*** Opening of RECORDS FOR THE EXERCISE ***

Lemma rt_malloc_align_run m A size k :
  inv m A -> word w <= al -> 0 <= size -> 0 <= k -> size + 2 ^ k + 2 * word w + al <= 2 ^ w ->
  exists r m', rt_malloc_align w al trace thread_self size (2 ^ k) m = Ok (r, m') /\
    ((r = 0 /\ inv m' A) \/
     exists p c, A !! p = None /\ inv m' (<[p := c]> A) /\ p + word w <= r /\ r + size <= p + Z.of_nat (length c) /\ r mod 2 ^ k = 0 /\
       le_combine (take (ws w) (drop (Z.to_nat (r - p - word w)) c)) = p).
Proof using Hw Hal.
  intros Hi Hwal Hs Hk Hl. destruct word_facts as (Hwz & Hws & Hw8 & Hwb). pose proof (pow2_pos k Hk) as Hkp.
  destruct (pointer_align_pow k Hk) as (j & Ej & Hkj & Hjw); [lia|]. destruct (pointer_align_spec (2 ^ k)) as [J1 _]; [lia|lia|]. rewrite Ej in J1.
  destruct (pointer_align_spec size Hs) as [S1 _]; [lia|]. assert (j < w) as Hjlt by (apply (Z.pow_lt_mono_r_iff 2); lia).
  unfold rt_malloc_align. rewrite Ej. rewrite (wrap_small w (pointer_align w size + 2 ^ j)) by (unfold in_u; lia).
  destruct (rt_malloc_run m A (pointer_align w size + 2 ^ j) Hi) as (p & m1 & E & H); [lia|lia|]. rewrite (bind_run _ _ _ _ _ E).
  destruct H as [[-> H]|(_ & c & (Hp0 & Hnone & Hlen) & Hi1)]; [by exists 0, m1; split; [|left]|]. rewrite (proj2 (Z.eqb_neq p 0)) by done.
  destruct (inv_block m1 _ p c Hi1 (lookup_insert_eq _ _ _)) as (P0 & Pal & Ptop & _ & Pin).
  rewrite (align_ptr_eq p j) by lia. set (r := (p / 2 ^ j + 1) * 2 ^ j).
  pose proof (Z.div_mod p (2 ^ j) ltac:(lia)) as Hdm. pose proof (Z.mod_pos_bound p (2 ^ j) ltac:(lia)) as Hmb.
  assert (p < r <= p + 2 ^ j) as Hr by (unfold r; lia).
  assert (p mod word w = 0 /\ r mod word w = 0) as [Mp Mr].
  { apply Z.mod_divide in Hjw as [x Hx]; [|lia]. split; [|unfold r; rewrite Hx, Z.mul_assoc; apply Z.mod_mul; lia].
    apply Z.mod_divide in Pal as [y Hy]; [|lia]. rewrite Hy. clear -Hw Hal Hwal. destruct Hw as [-> | ->], Hal as [-> | ->];
      [change (word 32) with 4; apply Z.mod_mul; lia|change (word 32) with 4; replace (y * 8) with (y * 2 * 4) by lia; apply Z.mod_mul; lia|done|change (word 64) with 8; apply Z.mod_mul; lia]. }
  assert (p + word w <= r) as Hrp.
  { apply Z.mod_divide in Mp as [x Hx]; [|lia]. apply Z.mod_divide in Mr as [y Hy]; [|lia]. rewrite Hx, Hy in *. nia. }
  rewrite (wrap_small w (r - word w)) by (unfold in_u; lia).
  destruct (inv_write m1 _ p c (r - p - word w) (le_split (ws w) p) Hi1 (lookup_insert_eq _ _ _)) as (c' & Hl' & Hi2);
    [lia|rewrite length_le_split; lia|apply le_split_bytes|].
  replace (p + (r - p - word w)) with (r - word w) in Hi2 by lia. rewrite insert_insert_eq in Hi2.
  set (m2 := {m1 with bytes := ha_put (bytes m1) (r - word w) (le_split (ws w) p)}) in *.
  assert (st w (r - word w) 0 p m1 = Ok (tt, m2)) as Est.
  { unfold st. rewrite Z.add_0_r. specialize (Pin (r - p - word w) (word w)). replace (p + (r - p - word w)) with (r - word w) in Pin by lia. by rewrite Pin by lia. }
  rewrite (bind_run _ _ _ _ _ Est). exists r, m2. split; [done|]. right. exists p, c'. split; [done|]. split; [done|]. split; [done|]. rewrite Hl'. split; [lia|]. split.
  - unfold r. replace (2 ^ j) with (2 ^ (j - k) * 2 ^ k) at 2 by (rewrite <- Z.pow_add_r by lia; f_equal; lia). rewrite Z.mul_assoc. apply Z.mod_mul. lia.
  - destruct (inv_block m2 _ p c' Hi2 (lookup_insert_eq _ _ _)) as (_ & _ & _ & Hc' & _).
    rewrite <- (block_part _ _ _ _ _ Hc') by (rewrite Hl'; lia). replace (p + Z.of_nat (Z.to_nat (r - p - word w))) with (r - word w) by lia. change (bytes m2) with (ha_put (bytes m1) (r - word w) (le_split (ws w) p)).
    pose proof (ha_get_n_put_same (bytes m1) (r - word w) (le_split (ws w) p) (le_split_bytes _ _)) as Hg. rewrite length_le_split in Hg. rewrite Hg.
    rewrite le_combine_split, <- Hwz, Hw8. apply Z.mod_small. lia.
Qed.

(** *** Copies of strings *)

(** rt_strdup copies a string of the heap, with its terminator, into a new block. *)
Lemma rt_strdup_run fuel m A q c0 i cs :
  inv m A -> A !! q = Some c0 -> (i + length cs + 1 <= length c0)%nat -> take (length cs + 1) (drop i c0) = cs ++ [0] -> Forall (fun c => c <> 0) cs ->
  (length cs < fuel)%nat -> Z.of_nat (length cs) + 1 + al <= 2 ^ w ->
  exists r m', rt_strdup w al trace thread_self fuel (q + Z.of_nat i) m = Ok (r, m') /\
    ((r = 0 /\ inv m' A) \/ exists c, new_block A r (Z.of_nat (length cs) + 1) c /\ inv m' (<[r := c]> A) /\ take (length cs + 1) c = cs ++ [0]).
Proof using Hw Hal.
  intros Hi Hq Hil Hcs Hnz Hf Hl. destruct word_facts as (_ & Hws & _). set (s := q + Z.of_nat i). set (n := Z.of_nat (length cs) + 1).
  assert (forall m A, inv m A -> A !! q = Some c0 -> cstr (bytes m) s cs) as Hstr.
  { intros m2 A2 Hi2 Hq2. destruct (inv_block m2 A2 q c0 Hi2 Hq2) as (_ & _ & _ & Hc & _). split; [|done]. unfold s. rewrite (block_part _ _ _ _ _ Hc) by lia. done. }
  unfold rt_strdup. rewrite (bind_run get _ m m m eq_refl).
  assert (lift (rt_strlen fuel (bytes m) s) m = Ok (Z.of_nat (length cs), m)) as El by (unfold lift; by rewrite (rt_strlen_run _ _ cs fuel (Hstr _ _ Hi Hq) Hf)).
  rewrite (bind_run _ _ _ _ _ El). fold n. rewrite wrap_small by (unfold in_u; lia).
  destruct (rt_malloc_run m A n Hi) as (r & m1 & E & H); [lia|lia|]. rewrite (bind_run _ _ _ _ _ E).
  destruct H as [[-> H]|(_ & c & Hb & Hi1)]; [by exists 0, m1; split; [|left]|]. pose proof Hb as (Hr & Hnone & Hlen). rewrite (proj2 (Z.eqb_neq r 0)) by done.
  assert (q <> r) as Hqr by (intros ->; congruence). assert (<[r := c]> A !! q = Some c0) as Hq1 by (by rewrite lookup_insert_ne).
  pose proof (Hstr _ _ Hi1 Hq1) as Hs1. assert (<[r := c]> A !! r = Some c) as Hrc by apply lookup_insert_eq.
  destruct (inv_blocks w al trace Hw Hal m1 _ r c Hi1 Hrc) as (_ & _ & _ & _ & Hap). specialize (Hap q c0 Hq1 Hqr).
  assert (ha_ok (bytes m1)) as Hok by (by destruct Hi1 as (? & _ & ? & _)).
  destruct (rt_memcpy_run (ws w) Hws r s n (bytes m1) Hok) as (b & Eb & Hbe & Hbok); [lia|unfold copies_up, s; lia|].
  destruct (inv_block _ _ _ _ Hi1 Hrc) as (_ & _ & _ & _ & Hin). specialize (Hin 0 n). rewrite Z.add_0_r in Hin.
  replace (Z.to_nat n) with (length cs + 1)%nat in Hbe by lia. rewrite (proj1 Hs1) in Hbe.
  assert (bytes_ok (cs ++ [0])) as Hby by (rewrite <- (proj1 Hs1); by apply ha_get_n_bytes).
  destruct (inv_write _ _ _ _ 0 (cs ++ [0]) Hi1 Hrc) as (c' & Hl' & Hi2); [lia|rewrite length_app; cbn; lia|done|].
  rewrite Z.add_0_r, insert_insert_eq in Hi2. apply (inv_equiv _ _ b) in Hi2; [|done|done].
  exists r, {m1 with bytes := b}. split.
  { unfold on_block. run_simpl. rewrite Hin by lia. by rewrite Eb. }
  right. exists c'. split; [split; [done|split; [done|by rewrite Hl']]|]. split; [exact Hi2|].
  destruct (inv_block _ _ r c' Hi2 (lookup_insert_eq _ _ _)) as (_ & _ & _ & Hc' & _).
  pose proof (block_part _ _ _ 0 (length cs + 1) Hc') as Hpart. rewrite Z.add_0_r, drop_0 in Hpart. rewrite <- Hpart by lia. cbn [bytes].
  etransitivity; [exact (ha_get_n_proper _ _ Hbe _ _ eq_refl _ _ eq_refl)|].
  pose proof (ha_get_n_put_same (bytes m1) r (cs ++ [0]) Hby) as Hg. by rewrite length_app in Hg.
Qed.
End HeapFacts.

*** Close of RECORDS FOR THE EXERCISE ***

• _WHAT YOU ARE ASKED TO DO_
Look above for the line containing "- destruct (inv_block" and the line containing "assert (lift (rt_strlen". Transcribe both, with the lines between them, exactly.

• _EXPECTED ANSWER_
  - destruct (inv_block m2 _ p c' Hi2 (lookup_insert_eq _ _ _)) as (_ & _ & _ & Hc' & _).
    rewrite <- (block_part _ _ _ _ _ Hc') by (rewrite Hl'; lia). replace (p + Z.of_nat (Z.to_nat (r - p - word w))) with (r - word w) by lia. change (bytes m2) with (ha_put (bytes m1) (r - word w) (le_split (ws w) p)).
    pose proof (ha_get_n_put_same (bytes m1) (r - word w) (le_split (ws w) p) (le_split_bytes _ _)) as Hg. rewrite length_le_split in Hg. rewrite Hg.
    rewrite le_combine_split, <- Hwz, Hw8. apply Z.mod_small. lia.
Qed.

(** *** Copies of strings *)

(** rt_strdup copies a string of the heap, with its terminator, into a new block. *)
Lemma rt_strdup_run fuel m A q c0 i cs :
  inv m A -> A !! q = Some c0 -> (i + length cs + 1 <= length c0)%nat -> take (length cs + 1) (drop i c0) = cs ++ [0] -> Forall (fun c => c <> 0) cs ->
  (length cs < fuel)%nat -> Z.of_nat (length cs) + 1 + al <= 2 ^ w ->
  exists r m', rt_strdup w al trace thread_self fuel (q + Z.of_nat i) m = Ok (r, m') /\
    ((r = 0 /\ inv m' A) \/ exists c, new_block A r (Z.of_nat (length cs) + 1) c /\ inv m' (<[r := c]> A) /\ take (length cs + 1) c = cs ++ [0]).
Proof using Hw Hal.
  intros Hi Hq Hil Hcs Hnz Hf Hl. destruct word_facts as (_ & Hws & _). set (s := q + Z.of_nat i). set (n := Z.of_nat (length cs) + 1).
  assert (forall m A, inv m A -> A !! q = Some c0 -> cstr (bytes m) s cs) as Hstr.
  { intros m2 A2 Hi2 Hq2. destruct (inv_block m2 A2 q c0 Hi2 Hq2) as (_ & _ & _ & Hc & _). split; [|done]. unfold s. rewrite (block_part _ _ _ _ _ Hc) by lia. done. }
  unfold rt_strdup. rewrite (bind_run get _ m m m eq_refl).
  assert (lift (rt_strlen fuel (bytes m) s) m = Ok (Z.of_nat (length cs), m)) as El by (unfold lift; by rewrite (rt_strlen_run _ _ cs fuel (Hstr _ _ Hi Hq) Hf)).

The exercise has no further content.